_EXERCISE DESCRIPTION_
Below are records; work out how many of their lines contain the word "beta" and reply with the number only.

_PROVIDED ENTRIES_
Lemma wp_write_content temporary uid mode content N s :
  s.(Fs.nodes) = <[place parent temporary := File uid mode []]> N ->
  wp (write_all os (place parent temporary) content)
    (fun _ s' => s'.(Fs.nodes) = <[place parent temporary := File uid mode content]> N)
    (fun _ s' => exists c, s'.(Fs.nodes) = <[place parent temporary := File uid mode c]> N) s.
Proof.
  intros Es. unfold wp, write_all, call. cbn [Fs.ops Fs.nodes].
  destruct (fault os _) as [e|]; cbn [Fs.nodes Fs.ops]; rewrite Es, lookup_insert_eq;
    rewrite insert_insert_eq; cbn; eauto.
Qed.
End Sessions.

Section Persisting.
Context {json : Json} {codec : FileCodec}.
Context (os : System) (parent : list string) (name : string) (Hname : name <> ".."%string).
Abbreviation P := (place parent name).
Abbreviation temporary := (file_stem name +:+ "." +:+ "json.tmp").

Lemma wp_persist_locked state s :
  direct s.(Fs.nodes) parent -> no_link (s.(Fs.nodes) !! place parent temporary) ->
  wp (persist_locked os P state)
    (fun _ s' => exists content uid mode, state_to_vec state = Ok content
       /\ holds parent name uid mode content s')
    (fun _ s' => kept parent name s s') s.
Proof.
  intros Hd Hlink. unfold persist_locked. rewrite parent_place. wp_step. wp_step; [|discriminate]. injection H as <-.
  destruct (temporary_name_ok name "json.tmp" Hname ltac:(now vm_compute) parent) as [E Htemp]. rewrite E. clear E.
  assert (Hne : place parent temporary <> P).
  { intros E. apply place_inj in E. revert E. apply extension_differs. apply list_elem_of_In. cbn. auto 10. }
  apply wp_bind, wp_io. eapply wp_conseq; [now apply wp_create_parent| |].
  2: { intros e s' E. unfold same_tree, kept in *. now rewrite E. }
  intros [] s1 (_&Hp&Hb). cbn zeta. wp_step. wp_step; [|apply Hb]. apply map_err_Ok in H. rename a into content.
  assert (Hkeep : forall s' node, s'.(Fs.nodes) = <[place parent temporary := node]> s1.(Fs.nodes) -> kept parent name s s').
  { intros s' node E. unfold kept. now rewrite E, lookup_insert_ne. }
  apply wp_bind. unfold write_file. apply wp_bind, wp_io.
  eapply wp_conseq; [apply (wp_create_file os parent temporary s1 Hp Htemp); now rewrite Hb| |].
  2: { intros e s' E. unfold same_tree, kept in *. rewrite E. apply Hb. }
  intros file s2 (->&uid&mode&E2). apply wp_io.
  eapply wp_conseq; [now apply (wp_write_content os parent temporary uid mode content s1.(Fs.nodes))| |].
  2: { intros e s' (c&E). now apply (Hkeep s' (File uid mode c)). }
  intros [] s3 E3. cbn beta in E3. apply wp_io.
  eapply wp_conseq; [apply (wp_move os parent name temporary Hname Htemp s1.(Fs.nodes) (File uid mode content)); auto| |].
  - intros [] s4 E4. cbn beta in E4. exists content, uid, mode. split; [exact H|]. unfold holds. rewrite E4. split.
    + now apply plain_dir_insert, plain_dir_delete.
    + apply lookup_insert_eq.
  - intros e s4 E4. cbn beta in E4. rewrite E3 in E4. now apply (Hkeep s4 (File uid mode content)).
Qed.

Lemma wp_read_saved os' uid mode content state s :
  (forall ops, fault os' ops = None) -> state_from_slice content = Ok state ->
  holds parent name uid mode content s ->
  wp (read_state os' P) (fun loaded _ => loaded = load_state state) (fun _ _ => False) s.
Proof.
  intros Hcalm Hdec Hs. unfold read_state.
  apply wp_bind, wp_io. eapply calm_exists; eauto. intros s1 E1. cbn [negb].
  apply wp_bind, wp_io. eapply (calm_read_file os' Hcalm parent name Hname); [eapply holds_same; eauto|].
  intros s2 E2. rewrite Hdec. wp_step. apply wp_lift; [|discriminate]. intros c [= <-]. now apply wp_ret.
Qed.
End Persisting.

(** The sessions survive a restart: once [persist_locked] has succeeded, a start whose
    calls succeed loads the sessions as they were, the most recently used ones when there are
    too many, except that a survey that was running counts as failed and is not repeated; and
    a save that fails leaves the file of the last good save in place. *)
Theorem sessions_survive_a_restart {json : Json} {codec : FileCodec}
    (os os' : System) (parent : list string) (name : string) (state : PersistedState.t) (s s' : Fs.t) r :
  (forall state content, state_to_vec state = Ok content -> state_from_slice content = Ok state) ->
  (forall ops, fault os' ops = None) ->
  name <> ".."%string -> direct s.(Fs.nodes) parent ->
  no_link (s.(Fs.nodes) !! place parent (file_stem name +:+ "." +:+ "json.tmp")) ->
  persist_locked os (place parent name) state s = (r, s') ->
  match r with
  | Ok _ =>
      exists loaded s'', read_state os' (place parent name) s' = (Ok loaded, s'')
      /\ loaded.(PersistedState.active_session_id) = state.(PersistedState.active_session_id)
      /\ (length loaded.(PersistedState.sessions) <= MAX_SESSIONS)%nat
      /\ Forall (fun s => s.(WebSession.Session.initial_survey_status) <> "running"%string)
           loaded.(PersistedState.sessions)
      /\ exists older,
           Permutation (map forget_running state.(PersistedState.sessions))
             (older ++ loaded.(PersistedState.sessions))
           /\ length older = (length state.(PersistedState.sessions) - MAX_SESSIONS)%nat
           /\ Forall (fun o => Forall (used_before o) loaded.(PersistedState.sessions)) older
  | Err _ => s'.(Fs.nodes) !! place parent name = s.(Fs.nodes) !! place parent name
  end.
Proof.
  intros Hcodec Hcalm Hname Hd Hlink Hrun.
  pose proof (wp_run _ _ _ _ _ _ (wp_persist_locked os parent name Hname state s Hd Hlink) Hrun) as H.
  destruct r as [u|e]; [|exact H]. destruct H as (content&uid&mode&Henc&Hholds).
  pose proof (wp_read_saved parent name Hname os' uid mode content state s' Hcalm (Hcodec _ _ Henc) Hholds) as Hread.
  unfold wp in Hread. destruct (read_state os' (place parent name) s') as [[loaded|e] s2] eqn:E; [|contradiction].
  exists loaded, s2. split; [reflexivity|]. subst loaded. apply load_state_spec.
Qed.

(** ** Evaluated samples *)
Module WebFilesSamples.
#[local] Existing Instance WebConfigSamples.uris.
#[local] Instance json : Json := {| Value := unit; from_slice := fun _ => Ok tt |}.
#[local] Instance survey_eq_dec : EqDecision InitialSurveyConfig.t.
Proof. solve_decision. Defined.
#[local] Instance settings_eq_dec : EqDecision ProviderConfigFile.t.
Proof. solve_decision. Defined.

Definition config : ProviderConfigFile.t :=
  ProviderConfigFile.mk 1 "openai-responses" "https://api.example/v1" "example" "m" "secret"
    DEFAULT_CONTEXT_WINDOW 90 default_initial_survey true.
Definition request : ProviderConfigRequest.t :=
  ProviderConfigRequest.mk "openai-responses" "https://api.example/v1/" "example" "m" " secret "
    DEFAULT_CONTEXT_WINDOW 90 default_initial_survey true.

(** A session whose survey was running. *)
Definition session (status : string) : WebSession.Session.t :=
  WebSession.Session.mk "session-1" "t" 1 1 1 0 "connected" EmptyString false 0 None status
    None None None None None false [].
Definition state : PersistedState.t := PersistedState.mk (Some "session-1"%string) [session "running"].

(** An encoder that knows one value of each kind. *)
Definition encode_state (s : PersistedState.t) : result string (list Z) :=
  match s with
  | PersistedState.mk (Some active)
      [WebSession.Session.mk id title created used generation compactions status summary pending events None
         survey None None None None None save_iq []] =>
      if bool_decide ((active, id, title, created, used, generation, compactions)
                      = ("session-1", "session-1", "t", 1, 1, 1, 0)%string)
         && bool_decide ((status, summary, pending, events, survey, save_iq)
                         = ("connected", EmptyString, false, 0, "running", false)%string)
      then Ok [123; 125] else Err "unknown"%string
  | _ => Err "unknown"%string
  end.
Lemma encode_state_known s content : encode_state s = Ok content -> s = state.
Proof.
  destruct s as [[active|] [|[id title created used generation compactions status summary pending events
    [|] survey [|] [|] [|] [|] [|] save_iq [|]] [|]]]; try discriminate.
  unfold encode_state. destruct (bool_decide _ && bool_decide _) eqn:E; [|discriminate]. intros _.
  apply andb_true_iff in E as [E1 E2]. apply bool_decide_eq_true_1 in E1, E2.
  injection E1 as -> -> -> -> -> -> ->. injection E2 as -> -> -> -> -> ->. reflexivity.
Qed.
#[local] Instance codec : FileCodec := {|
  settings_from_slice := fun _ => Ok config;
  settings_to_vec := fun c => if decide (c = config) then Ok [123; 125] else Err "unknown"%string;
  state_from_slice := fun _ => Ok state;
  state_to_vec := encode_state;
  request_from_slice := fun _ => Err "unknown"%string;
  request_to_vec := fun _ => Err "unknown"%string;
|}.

_ANSWER BOX_
3